Reporter: Handoyo | Editor: Handoyo .
KONTAN.CO.ID - JAKARTA. Perang dagang antara China dan Amerika Serikat memberikan peluang yang jarang-jarang terjadi bagi negara berkembang seperti Indonesia. Namun, kenyataannya berkompetisi dengan Vietnam saja dalam menggaet investasi, Indonesia masih kalah.
Menanggapi hal itu Kepala Badan Koordinasi Penanaman Modal (BKPM) Thomas Lembong mengajak semua pihak tetap optimistis, karena peluang (menggaet investasi) masih sangat-sangat besar. Hal ini menunjuk persepsi internasional kepada Indonesia yang saat ini sedang bagus-bagusnya.
“Buktinya rupiah lagi menguat, rupiah lagi menguat terus, nih. Harga obligasi pemerintah lagi naik terus. Jadi ini menunjukkan kalangan investor internasional sangat-sangat mengapresiasi Indonesia yang terus konsisten berorientasi pada orde reformasi ekonomi, dengan prudential sangat rasional dan bertanggung jawab dalam mengelola makro dan kebijakan ekonomi,” kata Thomas dikutip dari laman setkab.go.id, Kamis (12/9).

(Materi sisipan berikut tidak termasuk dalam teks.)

Lemma mounted_unmounted_partition_witness :
  let fw := FuseWrap.mk (Path.of_str "/m") (Path.of_str "/c")
              [FuseMount.mk (Path.of_str "/m/web")] [web; db] in
  Permutation ([web] ++ [db]) [web; db]
  /\ (In web (FuseWrap.get_unmounted fw) -> False).
Proof.
  intros fw. split.
  - exact (proj1 (mounted_unmounted_partition fw)).
  - apply (proj2 (mounted_unmounted_partition fw) web). simpl. auto.
Defined.

(** ** Reading the mount table and the configuration file *)

Section Readers.

Lemma index_in_range {A : Type} (l : list A) (i : nat) (d : A) :
  i < length l -> PyStr.index l i = Some (nth i l d).
Proof. intros H. unfold PyStr.index. now apply nth_error_nth'. Qed.

Lemma index_out_of_range {A : Type} (l : list A) (i : nat) :
  length l <= i -> PyStr.index l i = None.
Proof. intros H. unfold PyStr.index. now apply nth_error_None. Qed.

Lemma fuse_mounts_loop_ok (lines : list string) :
  Spec.lines_have_fields 3 lines ->
  forall acc,
    FuseWrap.fuse_mounts_loop lines acc =
    inr (acc ++ map (fun line => FuseMount.mk (Path.of_str (Spec.field line 1)))
                    (filter Spec.is_sshfs_line lines)).
Proof.
  unfold Spec.lines_have_fields.
  induction 1 as [|line lines Hline _ IH]; intros acc;
    cbn [FuseWrap.fuse_mounts_loop filter map].
  - now rewrite app_nil_r.
  - rewrite (index_in_range _ 2 "") by lia.
    rewrite (index_in_range _ 1 "") by lia.
    unfold Spec.is_sshfs_line, Spec.field.
    destruct (String.eqb (nth 2 (PyStr.split line) "") "fuse.sshfs");
      cbn [filter map].
    + rewrite IH, <- app_assoc. reflexivity.
    + apply IH.
Qed.

Lemma fuse_mounts_loop_short (lines : list string) :
  Exists (fun line => length (PyStr.split line) < 3) lines ->
  forall acc, FuseWrap.fuse_mounts_loop lines acc = inl IndexError.
Proof.
  induction 1 as [line lines Hline | line lines _ IH]; intros acc;
    cbn [FuseWrap.fuse_mounts_loop].
  - now rewrite index_out_of_range by lia.
  - destruct (PyStr.index (PyStr.split line) 2) as [fstype|]; [|reflexivity].
    destruct (String.eqb fstype "fuse.sshfs"); [|apply IH].
    destruct (PyStr.index (PyStr.split line) 1); [apply IH | reflexivity].
Qed.

Lemma get_fuse_mounts_unfold (os : OS) (text : string) :
  open_read os "/proc/mounts" = inr text ->
  FuseWrap._get_fuse_mounts os =
  ([], FuseWrap.fuse_mounts_loop (PyStr.readlines text) []).
Proof.
  intros Hopen. unfold FuseWrap._get_fuse_mounts, bind, open, lift.
  now rewrite Hopen.
Qed.

Lemma hostnames_loop_ok (lines : list string) :
  Spec.host_lines_have_alias lines ->
  forall acc,
    FuseWrap.hostnames_loop lines acc =
    inr (acc ++ map (fun line => SSHostname.mk (Spec.field line 1))
                    (filter (fun line => PyStr.startswith line "Host") lines)).
Proof.
  unfold Spec.host_lines_have_alias.
  induction 1 as [|line lines Hline _ IH]; intros acc;
    cbn [FuseWrap.hostnames_loop filter map].
  - now rewrite app_nil_r.
  - destruct (PyStr.startswith line "Host"); cbn [filter map]; [|apply IH].
    rewrite (index_in_range _ 1 "") by (apply Hline; reflexivity).
    rewrite IH, <- app_assoc. reflexivity.
Qed.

Baca Juga: Dilema produsen batubara penuhi 25% DMO versus daya serap yang minim
Diakui Kepala BKPM jika juga ada ancaman sebagaimana dilaporkan oleh Bank Dunia pekan lalu, bahwa dengan perlambatan pertumbuhan ekonomi dunia ada ancaman bagi negara-negara berkembang, yaitu capital outflow, yang kalau investor-investor menarik investasinya dalam jumlah yang besar. Ini tentunya jadi bisa membahayakan kurs dan juga cadangan devisa bank-bank sentral negara berkembang, termasuk Indonesia.
Solusi yang paling elegan, yang paling efektif, yang paling jelas, menurut Thomas Lembong, kita harus membenahi diri untuk lebih efektif untuk bisa lebih menang di kontestasi regional, untuk bisa menarik investasi di pabrik-pabrik, di sektor riil yang juga kemudian menciptakan lapangan kerja, yang menciptakan sumber-sumber pertumbuhan ekonomi yang baru.
Kepala BKPM Thomas Lembong mengemukakan, dalam rapat terbatas yang membahas masalah Perbaikan Ekosistem Investasi itu dirinya telah memaparkan lima besar keluhan yang sering kali disampaikan investor, baik domestik maupun internasional.
Yang pertama, menurut Thomas Lembong, soal regulasi. Ia menilai, peraturan-peraturan yang abu-abu, enggak jelas, tumpang-tindih kewenangan, atau suka berubah-berubah mendadak tanpa pemberitahuan terlebih dahulu. Kemudian juga perizinan yang bertele-tele.
Baca Juga: Kemenkeu telah mengantisipasi perubahan nomenklatur pemerintah di APBN 2020
“Pendaftaran dijadikan izin, syarat dijadikan izin, rekomen teks dijadikan izin, semuanya dijadikan izin. Inikan sangat-sangat menghambat proses-proses dunia usaha,” terang Thomas Lembong.
Kedua adalah isu-isu perpajakan. “Bicara jujur, meskipun sudah banyak perbaikan tetap cukup banyak keluhan dari investor dari sisi pemberlakuan atau perlakuan pajak kepada investor,” kata Thomas.